Responses have been slightly edited for length and clarity.
1. What was the challenge that COVID-19 created and that you thought you could solve?
“Back in March, we started getting interest from a few foreign governments around using our wearable solutions to manage COVID-19. At first we were hesitant to change our focus from dementia to COVID-19, yet as we continued conversations with the foreign governments, we realized there was a huge opportunity to help. Specifically, we saw the potential to provide simple and affordable contact tracing and social distancing solutions. At the time nobody was solving this challenge and even now, there’s still an opportunity in the market.”
2. Describe your solution.
“Our solution focuses on managing risk for organizations through automated contact tracing and social distancing compliance metrics. Today contact tracing is mostly manual. There had been a few solutions that launched using the Google and Apple Exposure Notification (GAEN) protocol, but these solutions had challenges as there were a lot of security and privacy concerns — we saw a need for an alternative to the smartphone based solution.
“Simply, it starts with two or more people wearing the SafeTrack devices. Once those people are within six feet of each other for more than a few minutes, the device creates a contact record. That record includes the ID of the devices that each person is wearing, the distance of those devices and the time of that interaction. Over time, it collects all these interactions of different people, and when there’s a COVID-19 positive outbreak, a case is created in our web-based dashboard. That case automates the contact tracing by creating a report with all the devices that that individual interacted with within the past week. The case also sends a notification out via text, call or email to everyone who has been in contact with that person and connects them with their public health authority or closest testing center.”

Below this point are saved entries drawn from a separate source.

(** * umm_poison: poisoned allocations over the umm block heap

    A shallow embedding of [src/umm_poison.c] (the [UMM_POISON_CHECK]
    build): the poison codec ([poison_size], [put_poison], [check_poison],
    [check_poison_block], [get_poisoned], [get_unpoisoned]), the four
    allocation entry points and the heap-wide scan [umm_poison_check].

    Addresses and [size_t] values are [Z]; memory is a byte map from
    addresses to [Z] values in [0, 256).  The build-time configuration
    (guard sizes, width and signedness of [UMM_POISONED_BLOCK_LEN_TYPE],
    width of [size_t]) is a record, and the underlying block allocator
    ([umm_init], [umm_malloc], [umm_realloc], [umm_free]) is an abstract
    collaborator passed as a record of state transformers. *)

From Stdlib Require Import ZArith List String Bool Lia.
Import ListNotations.
Open Scope Z_scope.

(** ** Build-time configuration *)

Record umm_config := mkConfig {
  UMM_POISON_SIZE_BEFORE : Z;
  UMM_POISON_SIZE_AFTER : Z;
  (** [sizeof(UMM_POISONED_BLOCK_LEN_TYPE)] in bytes *)
  LEN_TYPE_SIZE : Z;
  (** whether [UMM_POISONED_BLOCK_LEN_TYPE] is a signed type (e.g. [short]) *)
  LEN_TYPE_SIGNED : bool;
  (** bit width of [size_t] *)
  SIZE_T_BITS : Z
}.

(** Sanity of a configuration: non-negative guards, a length record of at
    least one byte, a [size_t] wider than the length record. *)
Definition cfg_ok (cfg : umm_config) : bool :=
  (0 <=? UMM_POISON_SIZE_BEFORE cfg) && (0 <=? UMM_POISON_SIZE_AFTER cfg) &&
  (1 <=? LEN_TYPE_SIZE cfg) && (8 * LEN_TYPE_SIZE cfg <=? SIZE_T_BITS cfg).

Definition POISON_BYTE : Z := 0xa5.
Definition NULL : Z := 0.

(** ** Heap state *)

(** Log records emitted through [DBGLOG_ERROR]. *)
Inductive event :=
| NoPoison (side : string) (addr : Z) (actual : list Z)
    (* "No poison %s block at: 0x%lx, actual data:" followed by [dump_mem] *)
| FreeBlockCheck (addr : Z)
    (* "check_poison_block is called for free block 0x%lx" *).

(** The heap. The link fields of the block headers are kept in [nblock],
    apart from the bytes [mem] of the block bodies, although in C they share
    one memory: reads of [mem] are meaningful only inside block bodies, and
    the theorems about heaps keep every guard and length-record access there. *)
Set Primitive Projections.
Record heap_state := mkHeap {
  umm_heap : Z;            (* address of [umm_heap[0]]; [NULL] before [umm_init] *)
  mem : Z -> Z;            (* byte contents of the block bodies *)
  nblock : Z -> Z;         (* [UMM_NBLOCK(c)], the 16-bit [header.used.next] of block [c] *)
  dbglog : list event      (* debug output so far *)
}.
Unset Primitive Projections.

(** Modelled from the spec: the block layout and link-field encoding of the
    underlying allocator ([umm_block], [UMM_BLOCK], [UMM_FREELIST_MASK],
    [UMM_BLOCKNO_MASK], defined in umm_malloc.c, not part of this file).
    A block is a link header ({next, prev} of two bytes each) followed by a
    body; the high bit of the 16-bit next field marks a free block and the
    other 15 bits hold the index of the next block. *)
Definition umm_block_size : Z := 8.
Definition umm_header_size : Z := 4.
Definition UMM_FREELIST_MASK : Z := 0x8000.
Definition UMM_BLOCKNO_MASK : Z := 0x7FFF.

(** [&UMM_BLOCK(c)] and [UMM_BLOCK(c).body.data]. *)
Definition block_addr (s : heap_state) (c : Z) : Z := umm_heap s + c * umm_block_size.
Definition data_addr (s : heap_state) (c : Z) : Z := block_addr s c + umm_header_size.

Definition next_blk (s : heap_state) (c : Z) : Z := Z.land (nblock s c) UMM_BLOCKNO_MASK.
Definition is_free (s : heap_state) (c : Z) : bool :=
  negb (Z.land (nblock s c) UMM_FREELIST_MASK =? 0).

Definition add_log (s : heap_state) (ev : event) : heap_state :=
  mkHeap (umm_heap s) (mem s) (nblock s) (dbglog s ++ [ev]).
Definition set_mem (s : heap_state) (m : Z -> Z) : heap_state :=
  mkHeap (umm_heap s) m (nblock s) (dbglog s).

(** ** A state monad with a fatal stop *)

(** [Fatal] is the process stop raised by [APP_ERROR_CHECK_BOOL(false)]. *)
Inductive outcome (A : Type) :=
| Ret (a : A) (s : heap_state)
| Fatal (s : heap_state).
Arguments Ret {A}.
Arguments Fatal {A}.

3. Can you talk a little bit about your motivation for working on this solution?
“It’s two fold. One is that our technology was already built and we just needed to create some new software, so it could solve the current public health challenge and get a solution to the market quickly. Second, it gave our team something positive to focus on — a tangible way that we could help the world during this pandemic.”
4. What obstacles did you face when building this solution?

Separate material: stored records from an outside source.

(** C4. The specification has the header [a=1; b=2; c=] yield [a], [b] and
    [c] with the values [1], [2] and the empty string.  The pattern [=(.+)]
    needs a character after the [=], so the last pair is not split: the
    code stores the key [c=] with the value [undefined]. *)
Theorem cookies_pair_without_value_keeps_equals ctx schema :
  c ctx = None →
  schema_of ctx Schemas.cookies = Some schema →
  Headers.get (Request.headers (r ctx)) "cookies" = Some "a=1; b=2; c=" →
  let parsed : gmap string (option string) :=
    {[ "a" := Some "1"; "b" := Some "2"; "c=" := None ]} in
  cookies ctx =
    (if Zod.success (Zod.safeParse schema parsed)
     then Returns (Some parsed) else Throws (Exception 400),
     set_c ctx parsed) ∧
  parsed ≠ {[ "a" := Some "1"; "b" := Some "2"; "c" := Some "" ]}.
Proof.
  intros Hc Hs Hget parsed.
  destruct (cookies_first_access ctx schema Hc Hs) as (parsed' & -> & ->).
  unfold cookies_try. rewrite Hget.
  split.
  - by vm_compute (parse_cookies _).
  - intros Heq. apply (f_equal (lookup "c")) in Heq.
    by vm_compute in Heq.
Qed.

End cookies.

Lemma cookies_overlong_header_is_swallowed_witness :
  let ctx := Examples.context None (Examples.with_cookies Examples.overlong)
               (Some (Examples.cookie_schema (Examples.accept "ZodObject"))) in
  (1000 < String.length Examples.overlong)%nat ∧
  cookies ctx = (Returns (Some ∅), set_c ctx ∅).
Proof.
  intros ctx.
  assert (Hlen : (1000 < String.length Examples.overlong)%nat)
    by (vm_compute; lia).
  split; [exact Hlen|].
  exact (proj1 (proj2 (cookies_overlong_header_is_swallowed ctx
    (Examples.accept "ZodObject") Examples.overlong
    eq_refl eq_refl eq_refl Hlen))).
Defined.

Lemma cookies_pair_without_value_keeps_equals_witness :
  let ctx := Examples.context None (Examples.with_cookies "a=1; b=2; c=")
               (Some (Examples.cookie_schema (Examples.accept "ZodObject"))) in
  (cookies ctx).1 =
    Returns (Some {[ "a" := Some "1"; "b" := Some "2"; "c=" := None ]}).
Proof.
  intros ctx.
  exact (f_equal fst (proj1 (cookies_pair_without_value_keeps_equals ctx
    (Examples.accept "ZodObject") eq_refl eq_refl eq_refl))).
Defined.

(** ** Headers *)

Section headers.
Context {ValidatedBody ValidatedCookies ValidatedHeaders ValidatedQuery : Type}.
Abbreviation Ctx :=
  (RequestContext.t ValidatedBody ValidatedCookies ValidatedHeaders ValidatedQuery).
Implicit Types ctx : Ctx.
Implicit Types o : gmap string string.

Lemma headers_first_access ctx :
  h ctx = None →
  let o := headers_loop (Headers.entries (Request.headers (r ctx))) 0 ∅ in
  headers ctx =
    (match schema_of ctx Schemas.headers with
     | Some schema =>
         if Zod.success (Zod.safeParse schema o)
         then Returns o else Throws (Exception 400)
     | None => Returns o
     end, set_h ctx o).
Proof.
  intros Hh o. unfold headers. rewrite Hh. fold o.
  destruct (schema_of ctx Schemas.headers) as [schema|]; [|done].
  by destruct (Zod.success _).
Qed.

Lemma headers_loop_step key value rest num o :
  num ≠ 50%nat →
  headers_loop ((key, value) :: rest) num o =
    headers_loop rest (S num)
      (if negb (prim_truthy nonempty o (toLowerCase key))
       then prim_set o (toLowerCase key) value else o).
Proof. intros Hnum. simpl. by destruct (Nat.eqb_spec num 50). Qed.

Lemma prim_set_size o k v : (size (prim_set o k v) ≤ S (size o))%nat.
Proof.
  unfold prim_set. case_bool_decide; [lia|].
  rewrite map_size_insert. destruct (o !! k); simpl; lia.
Qed.

(** The loop assigns at most once per entry and stops when the counter
    reaches 50. *)
Lemma headers_loop_size entries num o :
  (num ≤ 50)%nat →
  (size (headers_loop entries num o) + num ≤ size o + 50)%nat.
Proof.
  revert num o. induction entries as [|[key value] rest IH]; intros num o Hnum.
  - simpl. lia.
  - simpl. destruct (Nat.eqb_spec num 50) as [->|Hne]; [lia|].
    set (o' := if negb _ then _ else _).
    assert (size o' ≤ S (size o))%nat.
    { subst o'. destruct (negb _); [apply prim_set_size|lia]. }
    specialize (IH (S num) o'). lia.
Qed.

(** Entries after the fiftieth are never looked at. *)
Lemma headers_loop_take entries num o :
  (num ≤ 50)%nat →
  headers_loop entries num o = headers_loop (take (50 - num) entries) num o.
Proof.
  revert num o. induction entries as [|[key value] rest IH]; intros num o Hnum.
  - by rewrite take_nil.
  - simpl. destruct (Nat.eqb_spec num 50) as [->|Hne]; [done|].
    replace (50 - num)%nat with (S (50 - S num)) by lia.
    simpl. destruct (Nat.eqb_spec num 50); [done|].
    apply IH. lia.
Qed.

(** The cached mapping has at most 50 entries. *)
Lemma headers_at_most_50 ctx :
  h ctx = None →
  ∃ o, h (headers ctx).2 = Some o ∧ (size o ≤ 50)%nat.
Proof.
  intros Hh. rewrite (headers_first_access ctx Hh). simpl.
  eexists; split; [reflexivity|].
  pose proof (headers_loop_size (Headers.entries (Request.headers (r ctx)))
                0 ∅ ltac:(lia)) as Hsize.
  rewrite map_size_empty in Hsize. lia.
Qed.

(** Every key of the mapping is the lower-cased name of an entry. *)
Lemma headers_loop_keys entries num o k :
  is_Some (headers_loop entries num o !! k) →
  is_Some (o !! k) ∨ ∃ key value, (key, value) ∈ entries ∧ k = toLowerCase key.
Proof.
  revert num o. induction entries as [|[key value] rest IH]; intros num o; simpl.
  - by left.
  - destruct (num =? 50)%nat; [by left|].
    intros Hk. apply IH in Hk as [Hk|(key' & value' & Hin & ->)].
    + destruct (negb _); [|by left].
      unfold prim_set in Hk. case_bool_decide; [by left|].
      destruct (decide (toLowerCase key = k)) as [<-|Hne].
      * right. exists key, value. split; [left|done].
      * rewrite lookup_insert_ne in Hk by done. by left.
    + right. exists key', value'. split; [by right|done].
Qed.

(** A stored value that is not empty is never replaced. *)
Lemma headers_loop_keeps_nonempty entries num o k v :
  o !! k = Some v → v ≠ "" →
  headers_loop entries num o !! k = Some v.
Proof.
  revert num o. induction entries as [|[key value] rest IH]; intros num o Hk Hv;
    simpl; [done|].
  destruct (num =? 50)%nat; [done|].
  apply IH; [|done].
  destruct (decide (toLowerCase key = k)) as [->|Hne].
  - unfold prim_truthy. rewrite Hk. unfold nonempty.
    destruct (String.eqb_spec v ""); [done|]. by simpl.
  - destruct (negb _); [|done].
    unfold prim_set. case_bool_decide; [done|]. by rewrite lookup_insert_ne.
Qed.

(** An entry leaves the other keys alone. *)
Lemma headers_loop_step_other key value o k :
  toLowerCase key ≠ k →
  (if negb (prim_truthy nonempty o (toLowerCase key))
   then prim_set o (toLowerCase key) value else o) !! k = o !! k.
Proof.
  intros Hne. destruct (negb _); [|done].
  unfold prim_set. case_bool_decide; [done|]. by rewrite lookup_insert_ne.
Qed.

(** Among the first 50 entries, the first one of a name is kept when its
    value is not empty (and the name is not one of [Object.prototype]). *)
Lemma headers_loop_first_nonempty before key value after num o :
  (length before + num < 50)%nat →
  Forall (fun entry => toLowerCase entry.1 ≠ toLowerCase key) before →
  o !! toLowerCase key = None →
  toLowerCase key ∉ object_prototype_keys →
  value ≠ "" →
  headers_loop (before ++ (key, value) :: after) num o !! toLowerCase key
    = Some value.
Proof.
  intros Hlen Hbefore Ho Hkey Hvalue.
  assert (Hproto : toLowerCase key ≠ "__proto__").
  { intros Heq. apply Hkey. rewrite Heq. set_solver. }
  revert num o Hlen Ho.
  induction before as [|[key' value'] before IH]; intros num o Hlen Ho.
  - simpl in Hlen. rewrite app_nil_l, headers_loop_step by lia.
    apply headers_loop_keeps_nonempty; [|done].
    unfold prim_truthy, prim_set. rewrite Ho.
    rewrite !bool_decide_eq_false_2 by done. simpl.
    by rewrite lookup_insert_eq.
  - apply Forall_cons in Hbefore as [Hne Hbefore]. simpl in Hlen, Hne.
    rewrite <- app_comm_cons, headers_loop_step by lia.
    apply IH; [done|lia|].
    by rewrite headers_loop_step_other.
Qed.
Definition cellType (c : Cell) : Type :=
  match c with
  | CgameState => GameState
  | Cscore | ChighScore => Z
  | Cdimensions | ClistenerDimensions => Dimensions
  | CplayerY | CplayerVelocity | CbackgroundOffset => Q
  | CisPhoenixMode => bool
  | CactivePowerUps => gmap string Q
  | Cobstacles => list Obstacle.t
  | CpowerUps => list PowerUp.t
  | Cparticles => list Particle.t
  | Cboss => option Boss.t
  | Cprojectiles => list Projectile.t
  | CcurrentSkin => string
  | CunlockedSkins => list string
  | Cchallenges => list Challenge.t
  | ClastTimeRef => option Q
  | Ctimers => list Timer
  | CconfettiShots | CrandomCalls => nat
  end.

Definition get (c : Cell) : World -> cellType c :=
  match c with
  | CgameState => gameState
  | Cscore => score
  | ChighScore => highScore
  | Cdimensions => dimensions
  | CplayerY => playerY
  | CplayerVelocity => playerVelocity
  | CisPhoenixMode => isPhoenixMode
  | CactivePowerUps => activePowerUps
  | Cobstacles => obstacles
  | CpowerUps => powerUps
  | Cparticles => particles
  | CbackgroundOffset => backgroundOffset
  | Cboss => boss
  | Cprojectiles => projectiles
  | CcurrentSkin => currentSkin
  | CunlockedSkins => unlockedSkins
  | Cchallenges => challenges
  | ClastTimeRef => lastTimeRef
  | Ctimers => timers
  | CconfettiShots => confettiShots
  | CrandomCalls => randomCalls
  | ClistenerDimensions => listenerDimensions
  end.

Definition cellIndex (c : Cell) : nat :=
  match c with
  | CgameState => 0 | Cscore => 1 | ChighScore => 2 | Cdimensions => 3
  | CplayerY => 4 | CplayerVelocity => 5 | CisPhoenixMode => 6
  | CactivePowerUps => 7 | Cobstacles => 8 | CpowerUps => 9 | Cparticles => 10
  | CbackgroundOffset => 11 | Cboss => 12 | Cprojectiles => 13
  | CcurrentSkin => 14 | CunlockedSkins => 15 | Cchallenges => 16
  | ClastTimeRef => 17 | Ctimers => 18 | CconfettiShots => 19 | CrandomCalls => 20
  | ClistenerDimensions => 21
  end.

Definition inCells (c : Cell) (cs : list Cell) : bool :=
  existsb (fun c' => Nat.eqb (cellIndex c) (cellIndex c')) cs.

Definition unchanged (cs : list Cell) (w w' : World) : Prop :=
  forall c : Cell, inCells c cs = false -> get c w' = get c w.

Definition modifies (cs : list Cell) (f : World -> World) : Prop :=
  forall w : World, unchanged cs w (f w).

(** The cells written by [handleDeath] and by the functions [update] queues. *)
Definition deathCells : list Cell :=
  [CactivePowerUps; Cparticles; CrandomCalls; CgameState; CisPhoenixMode; Ctimers;
   ChighScore].

Definition pickupCells : list Cell := [CactivePowerUps; Cparticles; CrandomCalls].

Definition scoreCells : list Cell :=
  [Cscore; Cboss; Cobstacles; Cchallenges; CunlockedSkins].

Definition bossCells : list Cell :=
  [Cboss; Cobstacles; CrandomCalls; Cparticles; CconfettiShots].

Definition projectileCells : list Cell := [Cprojectiles; Cboss; Cparticles; CrandomCalls].

(** All the cells [settleWorld] may write, and the ones written before it
    apart from the position. *)
Definition worldCells : list Cell :=
  deathCells
  ++ [Cobstacles; CpowerUps; Cscore; Cboss; Cchallenges; CunlockedSkins; CconfettiShots;
      Cprojectiles].

(** The cells written in [settleWorld] after the obstacle function. *)
Definition quietCells : list Cell :=
  [Cobstacles; CpowerUps; CactivePowerUps; Cparticles; CrandomCalls; Cscore; Cboss;
   Cchallenges; CunlockedSkins; CconfettiShots; Cprojectiles].

(** The cells written in [settleWorld] after the power-up pool is set. *)
Definition lateCells : list Cell :=
  [Cobstacles; Cparticles; CrandomCalls; Cscore; Cboss; Cchallenges; CunlockedSkins;
   CconfettiShots; Cprojectiles].

(** The cells written in [settleWorld] after the score function. *)
Definition tailCells : list Cell :=
  [Cboss; Cobstacles; CrandomCalls; Cparticles; CconfettiShots; Cprojectiles].

Definition earlyCells : list Cell :=
  [CrandomCalls; CplayerVelocity; CbackgroundOffset; Cparticles].

(** The cells on which [Later] speaks. *)
Definition laterCells : list Cell :=
  [Cparticles; Ctimers; CgameState; CisPhoenixMode; CactivePowerUps].

(** The cells an update writes by other means than [handleDeath]. *)
Definition plainCells : list Cell :=
  [CplayerY; CplayerVelocity; CbackgroundOffset; ClastTimeRef; Cobstacles; CpowerUps;
   CactivePowerUps; Cparticles; CrandomCalls; Cscore; Cboss; Cchallenges; CunlockedSkins;
   CconfettiShots; Cprojectiles].

(** The cells an event other than an animation frame may write. *)
Definition inputCells : list Cell :=
  [Cscore; CplayerY; CplayerVelocity; Cobstacles; CpowerUps; Cparticles; Cprojectiles;
   CactivePowerUps; CisPhoenixMode; Cboss; CgameState; CcurrentSkin; Ctimers;
   Cdimensions; ClistenerDimensions].

Definition restartCells : list Cell :=
  [Cscore; CplayerY; CplayerVelocity; Cobstacles; CpowerUps; Cparticles; Cprojectiles;
   CactivePowerUps; CisPhoenixMode; Cboss; CgameState].

(** ** Vocabulary of the properties *)

(** The vertical interval the player may occupy under the rendered size. *)
Definition inBounds (r : World) (y : Q) : Prop :=
  0 <= y /\ y <= height (dimensions r) - PLAYER_SIZE.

“We encountered a lot of challenges around the supply chains — for example, if we needed to get parts from China or devices manufactured, it was difficult to have a reliable timeline.
“The other challenge has been around requirements and regulations…We’re building a solution as fast we can, but the requirements for what is right or wrong and the regulations are constantly changing. Our approach has been to continue educating ourselves as much as possible as new research comes out and check in with front-line geriatricians about what is actually happening in the field.”

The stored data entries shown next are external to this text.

(** * The TensorBoard graph builder ([tf_graph_common/graph.ts])

    A shallow embedding of the graph-construction pipeline of
    [tensorboard/plugins/graph/tf_graph_common/graph.ts]: input
    normalization ([normalizeInputs]), name disambiguation
    ([getStrictName], [getHierarchicalPath], [mapStrictHierarchy]),
    embedding extraction and edge materialization ([build],
    [addEdgeToGraph]) and the merge of run-time statistics
    ([joinStatsInfoWithGraph]).

    Conventions of the embedding.
    - A JavaScript string is a [string]; a character is one code unit, and
      [sort()] orders strings by their code units.
    - A JavaScript object used as a dictionary is a [gmap string _], the map
      of its own properties. An object made by [{}] inherits the members of
      [Object.prototype] ([objectPrototype]), and [mapStrictHierarchy] is
      embedded with them. In [build] a lookup under the name of such a
      member finds the inherited function where there is no own property,
      and [build] throws a [TypeError] or stores the function as a name or
      as a list: [build] is embedded as it runs on a graph description with
      plain names ([plainNames]), where every lookup finds an own property
      or nothing.
    - Node objects are shared and mutated in place, so they live in a store
      (a list in allocation order) and are referred to by their location;
      [inEmbeddings], [outEmbeddings] and the node map hold locations.
    - [build] also writes to the graph description it is given; the
      embedding returns the description as it is left.
    - Numbers are integers of [Z]; the sums and products of the code, on
      IEEE doubles, are those of [Z] as long as they are safe integers
      ([MAX_SAFE_INTEGER]). [undefined] and [null] are [None].
    - The two tasks of [build] run one after the other; the progress
      tracker and what is logged on the console are left out. *)

From Stdlib Require Import Ascii ZArith.
From Stdlib Require String.
From stdpp Require Import base option list gmap strings pretty sorting.

Local Open Scope Z_scope.
Local Open Scope nat_scope.

(** ** Strings *)

Module Str.

(** [s.startsWith(p)] and lodash's [_.startsWith(s, p)]. *)
Definition startsWith (s p : string) : bool := String.prefix p s.

(** [s.substring(n)]. *)
Fixpoint substringFrom (n : nat) (s : string) : string :=
  match n, s with
  | 0, _ => s
  | S n', String _ s' => substringFrom n' s'
  | S _, EmptyString => EmptyString
  end.

(** [s.includes(c)] for a one-character needle. *)
Fixpoint includes (c : ascii) (s : string) : bool :=
  match s with
  | EmptyString => false
  | String a s' => if Ascii.eqb a c then true else includes c s'
  end.

(** [s.charAt(n) === c]; [charAt] past the end is the empty string. *)
Definition charAtIs (s : string) (n : nat) (c : ascii) : bool :=
  match String.get n s with
  | Some a => Ascii.eqb a c
  | None => false
  end.

(** The text before the first occurrence of [c] and the text after it. *)
Fixpoint cut (c : ascii) (s : string) : option (string * string) :=
  match s with
  | EmptyString => None
  | String a s' =>
      if Ascii.eqb a c then Some (EmptyString, s')
      else match cut c s' with
           | Some (l, r) => Some (String a l, r)
           | None => None
           end
  end.

(** [s.split(c)]: never empty, [""] splits to [[""]]. *)
Fixpoint split (c : ascii) (s : string) : list string :=
  match s with
  | EmptyString => [EmptyString]
  | String a s' =>
      if Ascii.eqb a c then EmptyString :: split c s'
      else match split c s' with
           | p :: ps => String a p :: ps
           | [] => [String a EmptyString]
           end
  end.

Fixpoint all (p : ascii → bool) (s : string) : bool :=
  match s with
  | EmptyString => true
  | String a s' => p a && all p s'
  end.

Definition nonEmpty (s : string) : bool :=
  match s with EmptyString => false | _ => true end.

Definition between (lo hi : ascii) (c : ascii) : bool :=
  (N.leb (N_of_ascii lo) (N_of_ascii c)) && (N.leb (N_of_ascii c) (N_of_ascii hi)).

(** The character classes [\d], [[a-zA-Z]] and [\w]. *)
Definition isDigit (c : ascii) : bool := between "0" "9" c.
Definition isLetter (c : ascii) : bool := between "a" "z" c || between "A" "Z" c.
Definition isWord (c : ascii) : bool := isLetter c || isDigit c || Ascii.eqb c "_".

End Str.

(** ** Data model *)

Definition NAMESPACE_DELIM : string := "/".
Definition FUNCTION_LIBRARY_NODE_PREFIX : string := "__function_library__".
Definition OUTPUT_SHAPES_KEY : string := "_output_shapes".
Definition _XLA_CLUSTER_KEY : string := "_XlaCluster".

(** The namespace delimiter as a character. *)
Definition DELIM : ascii := "/".

Record NormalizedInput := {
  input_name : string;
  outputTensorKey : string;
  isControlDependency : bool;
}.

Global Instance NormalizedInput_eq_dec : EqDecision NormalizedInput.
Proof. solve_decision. Defined.

(** ** Input normalization *)

(** [INPUT_NAME_PART_MATCHER = /^([^:]+):((\w+:|)\d+)$/]: the capture
    groups 1 and 2 when the regular expression matches. Group 1 cannot hold
    a colon and is followed by one, so it is the text before the first
    colon; group 2 is the rest, either digits or a word, a colon and
    digits. *)
Definition digits1 (s : string) : bool := Str.nonEmpty s && Str.all Str.isDigit s.

Definition tensorPart (s : string) : bool :=
  digits1 s ||
  match Str.cut ":" s with
  | Some (word, num) => Str.nonEmpty word && Str.all Str.isWord word && digits1 num
  | None => false
  end.

Definition INPUT_NAME_PART_MATCHER (s : string) : option (string * string) :=
  match Str.cut ":" s with
  | Some (name, rest) =>
      if Str.nonEmpty name && tensorPart rest then Some (name, rest) else None
  | None => None
  end.

(** The body of the loop of [normalizeInputs] up to the test on
    [lastName]: the entry one raw input stands for. *)
Definition parseInput (inputName : string) : NormalizedInput :=
  let isControlDependency := Str.startsWith inputName "^" in
  let inputName :=
    if isControlDependency then Str.substringFrom 1 inputName else inputName in
  let matched :=
    if Str.includes ":" inputName then INPUT_NAME_PART_MATCHER inputName else None in
  match matched with
  | Some (name, key) =>
      {| input_name := name; outputTensorKey := key;
         isControlDependency := isControlDependency |}
  | None =>
      {| input_name := inputName; outputTensorKey := "0";
         isControlDependency := isControlDependency |}
  end.

(** The loop of [normalizeInputs]; [lastName] is [None] for [null]. *)
Fixpoint normalizeInputs_from (lastName : option string) (inputs : list string)
  : list NormalizedInput :=
  match inputs with
  | [] => []
  | inputName :: rest =>
      let i := parseInput inputName in
      if decide (lastName = Some (input_name i))
      then normalizeInputs_from lastName rest
      else i :: normalizeInputs_from (Some (input_name i)) rest
  end.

5. There are a lot of privacy concerns around smartphones, wearables and location tracing. How are you approaching the challenge of getting people to use and trust your device?
“There’s a lot of concern about data privacy with wearables and smartphones — and the conversation around location tracking during COVID-19 has amplified that. So we decided intentionally not to do any location tracking. SafeTrack only tracks other devices interacting with one another for a certain period of time. If a user wants to include the name of who owns that device, they can do that. If they’d rather keep their identifying information private, they can just use the device ID, which has no health information about the person wearing it. We’ve been really intentional in thinking about how we can deliver a solution that doesn’t invade anyone’s personal privacy and security.“
6. Is your SafeTrack device currently in use by anyone? What has the feedback been like?
“We have a pilot going on here in Chicago and one in Toronto as well. We’ve had folks who have been using the software interface as well as the devices, and we’ve gotten very positive feedback so far. These facilities really didn’t have enough people or time to do contact tracing themselves. So it’s really valuable to them to have our technology in place.”
7. If someone is interested in trying your device, can they purchase it now?
“We’re selling demo kits right now to customers through system integrators and channel partners, but there are also a large number of consultants who are looking for solutions. We’re selling those today from our website.”
8. Do you have any advice for other startups looking to shift their product offerings for COVID-19?
“It takes a lot of trust that the market is going to be there once your product is ready. It also takes a lot of flexibility and an understanding that we have a constantly changing market, so companies need to be able to switch their entire mindset quickly.”